▸ **THE TASK**: The lines to reproduce from the material below are those from the one containing "Theorem invalidate_removes_stale h" through the one containing "assert (paths ≠ []) as Hne.", both included; write them out exactly and add nothing.

*** Opening of DATA SECTION ***

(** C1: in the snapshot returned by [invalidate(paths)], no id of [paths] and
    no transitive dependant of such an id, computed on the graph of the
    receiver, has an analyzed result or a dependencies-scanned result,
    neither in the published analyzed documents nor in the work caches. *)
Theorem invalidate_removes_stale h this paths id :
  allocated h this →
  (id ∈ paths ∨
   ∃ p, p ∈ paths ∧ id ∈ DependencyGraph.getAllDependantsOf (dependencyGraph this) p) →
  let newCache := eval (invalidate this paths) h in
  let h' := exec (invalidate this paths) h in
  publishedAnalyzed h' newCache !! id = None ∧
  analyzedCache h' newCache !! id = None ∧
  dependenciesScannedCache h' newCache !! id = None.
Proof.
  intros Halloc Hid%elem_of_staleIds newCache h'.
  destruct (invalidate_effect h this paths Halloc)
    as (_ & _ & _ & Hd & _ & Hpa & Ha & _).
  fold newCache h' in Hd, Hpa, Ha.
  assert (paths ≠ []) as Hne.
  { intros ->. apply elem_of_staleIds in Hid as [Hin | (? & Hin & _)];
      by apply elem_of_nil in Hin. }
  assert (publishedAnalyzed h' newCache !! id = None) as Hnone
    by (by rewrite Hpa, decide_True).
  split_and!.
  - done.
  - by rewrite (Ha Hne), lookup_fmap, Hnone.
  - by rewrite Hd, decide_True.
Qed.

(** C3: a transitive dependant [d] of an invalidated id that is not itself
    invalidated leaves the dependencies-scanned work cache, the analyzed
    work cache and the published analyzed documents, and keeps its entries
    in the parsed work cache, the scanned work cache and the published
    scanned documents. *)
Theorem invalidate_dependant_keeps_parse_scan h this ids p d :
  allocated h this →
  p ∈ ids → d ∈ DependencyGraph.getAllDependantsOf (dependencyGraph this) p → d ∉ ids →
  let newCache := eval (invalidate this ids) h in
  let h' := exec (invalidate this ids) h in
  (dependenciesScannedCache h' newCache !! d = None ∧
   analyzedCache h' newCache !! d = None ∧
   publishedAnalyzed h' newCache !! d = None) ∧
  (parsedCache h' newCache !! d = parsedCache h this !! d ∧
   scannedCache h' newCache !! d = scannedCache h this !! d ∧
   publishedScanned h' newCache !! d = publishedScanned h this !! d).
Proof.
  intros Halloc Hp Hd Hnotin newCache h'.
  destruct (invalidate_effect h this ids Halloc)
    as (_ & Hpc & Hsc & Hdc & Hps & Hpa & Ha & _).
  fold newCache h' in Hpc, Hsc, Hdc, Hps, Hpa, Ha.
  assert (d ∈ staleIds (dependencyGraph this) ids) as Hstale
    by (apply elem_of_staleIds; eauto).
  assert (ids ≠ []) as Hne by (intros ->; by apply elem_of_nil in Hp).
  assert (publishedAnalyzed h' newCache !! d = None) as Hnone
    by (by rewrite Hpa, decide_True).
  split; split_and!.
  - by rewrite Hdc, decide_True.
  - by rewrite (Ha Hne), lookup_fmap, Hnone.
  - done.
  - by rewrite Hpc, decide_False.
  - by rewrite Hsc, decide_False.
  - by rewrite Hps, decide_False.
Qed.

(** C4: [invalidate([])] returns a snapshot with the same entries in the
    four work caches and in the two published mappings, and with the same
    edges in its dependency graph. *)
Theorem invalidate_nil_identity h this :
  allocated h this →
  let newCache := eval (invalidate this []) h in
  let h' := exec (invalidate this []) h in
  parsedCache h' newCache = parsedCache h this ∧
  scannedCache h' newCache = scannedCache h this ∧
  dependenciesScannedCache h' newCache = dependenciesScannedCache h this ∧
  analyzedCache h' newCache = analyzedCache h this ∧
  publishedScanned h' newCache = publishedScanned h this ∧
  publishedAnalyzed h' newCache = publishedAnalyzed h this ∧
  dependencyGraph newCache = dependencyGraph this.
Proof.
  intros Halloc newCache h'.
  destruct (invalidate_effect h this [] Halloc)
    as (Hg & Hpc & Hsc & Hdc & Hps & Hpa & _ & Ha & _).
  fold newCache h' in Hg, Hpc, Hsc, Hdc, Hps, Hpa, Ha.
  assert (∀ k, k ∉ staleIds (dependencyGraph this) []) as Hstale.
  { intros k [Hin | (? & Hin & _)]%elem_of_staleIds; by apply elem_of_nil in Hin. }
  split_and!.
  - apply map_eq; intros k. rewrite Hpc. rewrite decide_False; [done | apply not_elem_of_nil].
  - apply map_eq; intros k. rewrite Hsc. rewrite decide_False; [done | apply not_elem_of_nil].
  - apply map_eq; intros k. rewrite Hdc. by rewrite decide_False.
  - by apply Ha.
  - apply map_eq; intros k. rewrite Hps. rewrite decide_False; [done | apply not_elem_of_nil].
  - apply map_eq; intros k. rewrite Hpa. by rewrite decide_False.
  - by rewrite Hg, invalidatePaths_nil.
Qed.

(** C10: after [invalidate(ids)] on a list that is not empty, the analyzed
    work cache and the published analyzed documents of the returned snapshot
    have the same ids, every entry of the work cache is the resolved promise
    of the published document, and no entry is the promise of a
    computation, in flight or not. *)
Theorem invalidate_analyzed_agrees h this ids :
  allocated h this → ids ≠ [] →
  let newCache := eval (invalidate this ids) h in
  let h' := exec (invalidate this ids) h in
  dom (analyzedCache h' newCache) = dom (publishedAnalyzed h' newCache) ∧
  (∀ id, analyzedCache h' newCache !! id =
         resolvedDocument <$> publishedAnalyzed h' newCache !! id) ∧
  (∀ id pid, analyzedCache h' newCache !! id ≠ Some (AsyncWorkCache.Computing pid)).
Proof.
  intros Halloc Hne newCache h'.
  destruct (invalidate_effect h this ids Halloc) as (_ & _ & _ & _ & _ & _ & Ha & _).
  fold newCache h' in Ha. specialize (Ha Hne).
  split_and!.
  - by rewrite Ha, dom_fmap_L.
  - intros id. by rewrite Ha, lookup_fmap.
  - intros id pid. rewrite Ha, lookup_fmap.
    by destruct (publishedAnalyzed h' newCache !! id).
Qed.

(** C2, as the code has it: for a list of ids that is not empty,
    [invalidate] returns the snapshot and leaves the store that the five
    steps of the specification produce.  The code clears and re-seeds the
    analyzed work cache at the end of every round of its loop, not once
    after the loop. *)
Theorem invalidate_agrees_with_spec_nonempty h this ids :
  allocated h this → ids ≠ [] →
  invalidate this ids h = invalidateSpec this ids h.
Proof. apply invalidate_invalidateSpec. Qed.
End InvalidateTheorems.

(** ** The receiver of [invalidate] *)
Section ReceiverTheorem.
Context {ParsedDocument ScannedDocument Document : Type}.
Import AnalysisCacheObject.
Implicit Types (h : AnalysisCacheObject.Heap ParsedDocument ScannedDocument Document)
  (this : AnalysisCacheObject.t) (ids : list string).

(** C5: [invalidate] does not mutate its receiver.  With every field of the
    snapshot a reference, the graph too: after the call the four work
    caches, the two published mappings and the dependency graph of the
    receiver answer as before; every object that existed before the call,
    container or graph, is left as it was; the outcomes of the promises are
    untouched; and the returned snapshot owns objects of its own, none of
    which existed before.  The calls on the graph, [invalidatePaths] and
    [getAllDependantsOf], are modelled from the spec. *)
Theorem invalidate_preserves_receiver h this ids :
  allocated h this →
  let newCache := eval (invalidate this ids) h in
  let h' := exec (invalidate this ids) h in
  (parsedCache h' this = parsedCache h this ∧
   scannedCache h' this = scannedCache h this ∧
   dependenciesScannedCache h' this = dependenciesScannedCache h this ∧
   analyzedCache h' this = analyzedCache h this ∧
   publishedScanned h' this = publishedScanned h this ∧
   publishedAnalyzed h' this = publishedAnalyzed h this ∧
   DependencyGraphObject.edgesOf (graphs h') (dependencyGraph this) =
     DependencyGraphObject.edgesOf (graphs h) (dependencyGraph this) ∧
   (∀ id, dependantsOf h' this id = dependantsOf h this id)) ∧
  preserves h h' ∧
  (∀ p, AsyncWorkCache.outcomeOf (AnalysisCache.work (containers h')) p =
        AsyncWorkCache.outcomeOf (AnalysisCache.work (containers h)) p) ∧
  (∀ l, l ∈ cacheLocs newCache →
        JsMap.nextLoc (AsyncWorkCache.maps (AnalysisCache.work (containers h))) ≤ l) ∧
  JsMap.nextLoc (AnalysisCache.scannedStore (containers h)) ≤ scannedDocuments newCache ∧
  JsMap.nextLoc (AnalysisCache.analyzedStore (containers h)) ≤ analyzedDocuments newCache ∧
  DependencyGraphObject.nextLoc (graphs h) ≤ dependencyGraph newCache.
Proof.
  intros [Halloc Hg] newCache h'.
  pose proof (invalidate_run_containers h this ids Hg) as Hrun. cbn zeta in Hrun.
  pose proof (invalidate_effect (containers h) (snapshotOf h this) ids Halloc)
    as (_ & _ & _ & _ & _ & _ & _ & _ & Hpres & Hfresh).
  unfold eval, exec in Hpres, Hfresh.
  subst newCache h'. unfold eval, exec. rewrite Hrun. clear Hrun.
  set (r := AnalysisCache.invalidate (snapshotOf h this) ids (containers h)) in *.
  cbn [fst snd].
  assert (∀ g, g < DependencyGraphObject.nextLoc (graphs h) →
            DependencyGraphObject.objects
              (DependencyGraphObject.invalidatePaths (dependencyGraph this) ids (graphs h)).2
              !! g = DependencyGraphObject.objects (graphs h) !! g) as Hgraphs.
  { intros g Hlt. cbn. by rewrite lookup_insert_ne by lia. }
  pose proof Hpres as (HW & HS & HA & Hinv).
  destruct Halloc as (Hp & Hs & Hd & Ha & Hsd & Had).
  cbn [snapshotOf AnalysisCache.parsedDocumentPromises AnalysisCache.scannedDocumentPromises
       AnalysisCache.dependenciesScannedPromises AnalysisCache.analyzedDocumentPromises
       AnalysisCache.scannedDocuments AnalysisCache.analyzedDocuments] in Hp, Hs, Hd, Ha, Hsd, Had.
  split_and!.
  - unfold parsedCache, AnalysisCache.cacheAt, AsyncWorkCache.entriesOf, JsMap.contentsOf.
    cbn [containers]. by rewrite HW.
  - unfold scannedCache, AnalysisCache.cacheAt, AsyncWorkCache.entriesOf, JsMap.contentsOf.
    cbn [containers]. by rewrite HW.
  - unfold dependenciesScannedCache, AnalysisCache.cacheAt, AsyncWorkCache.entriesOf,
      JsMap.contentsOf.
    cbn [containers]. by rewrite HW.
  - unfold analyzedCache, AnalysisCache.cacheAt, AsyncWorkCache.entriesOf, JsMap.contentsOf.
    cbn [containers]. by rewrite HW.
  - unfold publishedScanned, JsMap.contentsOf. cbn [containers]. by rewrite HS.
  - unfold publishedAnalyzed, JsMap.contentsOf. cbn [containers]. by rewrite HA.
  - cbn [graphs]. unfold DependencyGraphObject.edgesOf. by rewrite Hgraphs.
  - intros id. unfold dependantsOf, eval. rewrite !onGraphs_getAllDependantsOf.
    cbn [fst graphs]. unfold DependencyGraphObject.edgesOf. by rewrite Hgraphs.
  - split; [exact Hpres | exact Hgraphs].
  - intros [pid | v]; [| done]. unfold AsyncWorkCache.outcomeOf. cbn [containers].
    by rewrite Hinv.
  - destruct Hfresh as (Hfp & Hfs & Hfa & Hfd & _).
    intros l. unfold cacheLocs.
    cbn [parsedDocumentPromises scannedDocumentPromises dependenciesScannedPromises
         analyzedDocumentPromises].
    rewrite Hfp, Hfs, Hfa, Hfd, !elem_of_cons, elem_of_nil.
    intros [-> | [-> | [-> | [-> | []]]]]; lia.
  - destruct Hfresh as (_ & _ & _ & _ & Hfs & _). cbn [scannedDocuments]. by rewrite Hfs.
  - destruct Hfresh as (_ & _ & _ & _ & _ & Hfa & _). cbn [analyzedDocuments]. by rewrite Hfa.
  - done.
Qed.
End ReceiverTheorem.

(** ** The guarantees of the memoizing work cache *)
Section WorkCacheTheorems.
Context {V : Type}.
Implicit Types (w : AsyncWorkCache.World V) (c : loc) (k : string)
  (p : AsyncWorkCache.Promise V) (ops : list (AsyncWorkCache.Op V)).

*** Close of DATA SECTION ***

▸ **ANSWER FOR THIS EXERCISE**:
Theorem invalidate_removes_stale h this paths id :
  allocated h this →
  (id ∈ paths ∨
   ∃ p, p ∈ paths ∧ id ∈ DependencyGraph.getAllDependantsOf (dependencyGraph this) p) →
  let newCache := eval (invalidate this paths) h in
  let h' := exec (invalidate this paths) h in
  publishedAnalyzed h' newCache !! id = None ∧
  analyzedCache h' newCache !! id = None ∧
  dependenciesScannedCache h' newCache !! id = None.
Proof.
  intros Halloc Hid%elem_of_staleIds newCache h'.
  destruct (invalidate_effect h this paths Halloc)
    as (_ & _ & _ & Hd & _ & Hpa & Ha & _).
  fold newCache h' in Hd, Hpa, Ha.
  assert (paths ≠ []) as Hne.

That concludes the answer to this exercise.